What is needed –
Repeat exactly the lines from the line containing "destruct (isValidDescription t false);" to the last line of the listing, including both.

Records for the exercise –
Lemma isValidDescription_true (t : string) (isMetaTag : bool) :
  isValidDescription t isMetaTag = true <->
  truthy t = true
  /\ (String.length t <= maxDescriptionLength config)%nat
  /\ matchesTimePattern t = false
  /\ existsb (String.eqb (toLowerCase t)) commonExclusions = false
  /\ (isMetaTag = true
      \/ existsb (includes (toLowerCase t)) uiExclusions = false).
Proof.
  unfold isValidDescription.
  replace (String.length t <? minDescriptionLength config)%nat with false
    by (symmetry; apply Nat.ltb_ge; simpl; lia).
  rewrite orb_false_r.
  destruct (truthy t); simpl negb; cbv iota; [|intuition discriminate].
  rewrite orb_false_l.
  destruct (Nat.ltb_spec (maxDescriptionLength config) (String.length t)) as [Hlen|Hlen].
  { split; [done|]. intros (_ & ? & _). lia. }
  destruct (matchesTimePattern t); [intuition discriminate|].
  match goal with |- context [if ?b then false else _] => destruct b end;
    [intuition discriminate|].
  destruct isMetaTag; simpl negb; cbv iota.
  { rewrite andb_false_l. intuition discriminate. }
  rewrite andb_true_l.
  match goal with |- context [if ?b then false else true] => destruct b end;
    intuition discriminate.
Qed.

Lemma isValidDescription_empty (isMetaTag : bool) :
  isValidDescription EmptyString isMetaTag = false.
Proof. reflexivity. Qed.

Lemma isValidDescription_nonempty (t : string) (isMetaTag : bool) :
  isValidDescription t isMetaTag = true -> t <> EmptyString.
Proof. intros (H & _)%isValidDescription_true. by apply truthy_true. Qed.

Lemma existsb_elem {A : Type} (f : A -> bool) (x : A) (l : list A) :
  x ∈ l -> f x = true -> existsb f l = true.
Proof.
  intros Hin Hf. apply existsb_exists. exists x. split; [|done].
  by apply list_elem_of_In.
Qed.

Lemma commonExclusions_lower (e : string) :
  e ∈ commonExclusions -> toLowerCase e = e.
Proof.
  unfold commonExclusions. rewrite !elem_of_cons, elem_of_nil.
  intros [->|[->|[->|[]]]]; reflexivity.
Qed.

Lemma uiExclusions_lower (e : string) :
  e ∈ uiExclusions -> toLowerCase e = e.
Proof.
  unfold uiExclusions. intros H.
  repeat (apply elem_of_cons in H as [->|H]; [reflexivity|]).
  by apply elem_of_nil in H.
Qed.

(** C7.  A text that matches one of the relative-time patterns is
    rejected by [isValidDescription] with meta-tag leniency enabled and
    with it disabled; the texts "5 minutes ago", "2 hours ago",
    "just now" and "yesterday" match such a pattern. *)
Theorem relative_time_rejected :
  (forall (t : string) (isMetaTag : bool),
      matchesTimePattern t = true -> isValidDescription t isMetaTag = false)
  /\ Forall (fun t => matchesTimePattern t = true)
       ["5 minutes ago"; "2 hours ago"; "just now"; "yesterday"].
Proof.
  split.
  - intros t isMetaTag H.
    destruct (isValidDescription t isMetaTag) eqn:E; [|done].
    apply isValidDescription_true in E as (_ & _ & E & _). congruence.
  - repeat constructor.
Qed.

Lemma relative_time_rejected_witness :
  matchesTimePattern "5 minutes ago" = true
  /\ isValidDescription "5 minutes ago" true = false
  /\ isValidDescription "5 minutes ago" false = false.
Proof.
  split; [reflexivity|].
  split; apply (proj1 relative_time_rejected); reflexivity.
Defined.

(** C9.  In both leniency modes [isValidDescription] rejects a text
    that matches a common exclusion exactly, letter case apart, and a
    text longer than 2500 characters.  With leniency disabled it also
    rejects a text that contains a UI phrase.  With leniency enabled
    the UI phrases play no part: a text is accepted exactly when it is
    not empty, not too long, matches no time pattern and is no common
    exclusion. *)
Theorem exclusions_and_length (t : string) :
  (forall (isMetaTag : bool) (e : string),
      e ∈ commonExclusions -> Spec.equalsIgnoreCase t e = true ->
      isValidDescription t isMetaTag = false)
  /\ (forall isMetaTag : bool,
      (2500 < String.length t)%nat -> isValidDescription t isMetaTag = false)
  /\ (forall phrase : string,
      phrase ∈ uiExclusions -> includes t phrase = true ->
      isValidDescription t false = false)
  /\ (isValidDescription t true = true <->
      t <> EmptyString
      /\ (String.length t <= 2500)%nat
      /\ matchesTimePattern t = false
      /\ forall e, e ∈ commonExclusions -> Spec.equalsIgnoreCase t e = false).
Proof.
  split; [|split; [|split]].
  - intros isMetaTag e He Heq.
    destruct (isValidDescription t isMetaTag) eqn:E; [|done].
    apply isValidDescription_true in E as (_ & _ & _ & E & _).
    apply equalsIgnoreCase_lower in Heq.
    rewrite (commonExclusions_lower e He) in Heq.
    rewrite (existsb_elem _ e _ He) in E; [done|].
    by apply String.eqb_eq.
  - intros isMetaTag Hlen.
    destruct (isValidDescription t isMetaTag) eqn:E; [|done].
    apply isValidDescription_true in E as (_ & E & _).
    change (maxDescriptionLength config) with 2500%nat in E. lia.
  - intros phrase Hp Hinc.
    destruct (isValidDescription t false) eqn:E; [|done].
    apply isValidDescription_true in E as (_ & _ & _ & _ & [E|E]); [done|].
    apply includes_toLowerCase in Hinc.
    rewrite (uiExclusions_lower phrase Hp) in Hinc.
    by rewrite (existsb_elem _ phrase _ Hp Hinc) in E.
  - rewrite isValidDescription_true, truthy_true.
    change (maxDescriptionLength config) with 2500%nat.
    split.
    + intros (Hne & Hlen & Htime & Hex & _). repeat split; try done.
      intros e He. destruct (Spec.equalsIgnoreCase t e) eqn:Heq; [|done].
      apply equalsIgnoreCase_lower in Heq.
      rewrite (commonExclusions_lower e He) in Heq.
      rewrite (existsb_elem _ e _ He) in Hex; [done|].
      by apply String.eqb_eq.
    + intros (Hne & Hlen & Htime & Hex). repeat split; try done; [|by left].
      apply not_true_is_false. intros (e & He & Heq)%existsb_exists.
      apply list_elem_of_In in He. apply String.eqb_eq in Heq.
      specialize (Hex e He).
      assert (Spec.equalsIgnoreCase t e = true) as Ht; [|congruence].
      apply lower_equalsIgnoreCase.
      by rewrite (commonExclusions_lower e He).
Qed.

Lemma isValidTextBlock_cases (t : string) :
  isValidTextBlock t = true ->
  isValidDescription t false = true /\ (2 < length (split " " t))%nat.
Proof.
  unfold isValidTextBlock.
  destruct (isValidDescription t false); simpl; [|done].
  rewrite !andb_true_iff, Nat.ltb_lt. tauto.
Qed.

Output for this task –
  destruct (isValidDescription t false); simpl; [|done].
  rewrite !andb_true_iff, Nat.ltb_lt. tauto.
Qed.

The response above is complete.